Sometimes it takes a miraculous intervention to save a life. Sometimes that life is your own.
When you’re suffering from a severe illness that medicine can’t fix, you hope that science is on your side. While doctors and scientists are constantly working to develop treatment methods that heal the body, the successful ones are ones that use stem cells or bone marrow transplants.
But sometimes, the terminology can get confusing.
In this article, we’ll help you know the difference between stem cell vs bone marrow transplant so you can choose the best option for yourself.
What Is a Bone Marrow Transplant?
A bone marrow transplant has been used for decades. It is a procedure whereby healthy cells from the bone marrow are transplanted into a patient with damaged or diseased bone marrow.

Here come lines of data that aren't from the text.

(** * azpiano: the input-to-sound pipeline of [src/js/index.js]

    A shallow embedding of the JavaScript classes [Base64Decoder],
    [AudioPlayer], [JSONAsset], [AudioAsset], [Keyboard], [Logger] and [App],
    and of the part of the host (promises, timers, fetch, Web Audio) that
    these classes drive.

    Conventions.
    - JS strings are [string]; a code unit outside ASCII behaves, for the
      decoder, like any other character outside its alphabet.
    - JS numbers that hold lengths and indices are [Z]; the quotient
      [input.length / 4 * 3] and audio-clock times are [Q] (a double holds
      [n / 4 * 3] exactly for every string length a browser allows).
    - A JS object used as a dictionary by the program ([sources], [_],
      [keys], [codesNotes]) is a [gmap]; a parsed JSON object that the
      program enumerates keeps its keys in order, as an association list.
      Property names are note and key names: they never collide with the
      members of [Object.prototype].
    - A method that can throw returns an [outcome]: the state it reached
      and either its result or the thrown value. *)

From Stdlib Require Import ZArith QArith Qround String Ascii List Lia Lqa DecimalString.
From stdpp Require Import base option list gmap strings.

Local Open Scope string_scope.
Local Open Scope Z_scope.
Local Open Scope list_scope.

(** ** Base64Decoder *)

Module Base64Decoder.

(** [this.keyStr] *)
Definition keyStr : string :=
  "ABCDEFGHIJKLMNOPQRSTUVWXYZabcdefghijklmnopqrstuvwxyz0123456789+/=".

(** [s.charAt(i)]: the one-character string at [i], or the empty string. *)
Definition charAt (s : string) (i : Z) : string :=
  if i <? 0 then ""
  else match String.get (Z.to_nat i) s with
       | Some c => String c ""
       | None => ""
       end.

(** [s.indexOf(t)]: first position of [t] in [s], or -1. *)
Definition indexOf (s t : string) : Z :=
  match String.index 0 t s with
  | Some n => Z.of_nat n
  | None => -1
  end.

(** The character class [A-Za-z0-9+/=] of the regular expression. *)
Definition in_class (c : ascii) : bool :=
  let n := Z.of_nat (nat_of_ascii c) in
  ((65 <=? n) && (n <=? 90)) || ((97 <=? n) && (n <=? 122))
  || ((48 <=? n) && (n <=? 57)) || (n =? 43) || (n =? 47) || (n =? 61).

This can be a lifesaving treatment for conditions such as leukemia and lymphoma. Bone marrow transplants are generally considered to be more successful, due to the higher number of healthy cells that are transplanted.
This can lead to a quicker and more complete recovery. But this transplant is only an option for patients with a donor who is a close match. It is also a much more expensive procedure.
What Is a Stem Cell Transplant?
Stem cell transplants can be an option for patients who are unable to undergo a bone marrow transplant, either due to a lack of matching donors or due to health reasons.
The stem cells are usually taken from the patient’s peripheral blood instead of bone marrow. The stem cells are then transplanted back into the patient.
Stem cell transplants are less likely to result in transplant rejection. This is because stem cells have the ability to regenerate, whereas bone marrow does not.
Stem cells can also be cryopreserved, or frozen, which allows them to be stored for longer periods of time and makes them more readily available for transplant.
There are two types of stem cell transplants:
The patient’s own stem cells are collected and stored prior to treatment. This type has no risk of graft-versus-host disease (GVHD).
The stem cells are donated by a donor. GVHD is a serious complication that can occur after an allogeneic transplant, in which the donor’s immune cells attack the patient’s healthy cells.
This can happen because the donor and recipient have different tissue types (called HLA types). GVHD can be mild, moderate, or severe. It can start days or even months after the transplant.
Stem cell and bone marrow transplants are two different types of procedures used to treat cancer. The medicine keeps evolving stem cells for back pain, fungal infection, and other illnesses that can also cure.
Understanding Stem Cell vs Bone Marrow Transplant
There are many important differences between stem cell vs bone marrow transplant, including the type of cells used, the risks involved, and the potential benefits.
Ultimately, the decision on which type of transplant to undergo should be made based on the individual patient’s needs and preferences. It is important to consult with your doctor to determine which procedure is right for you.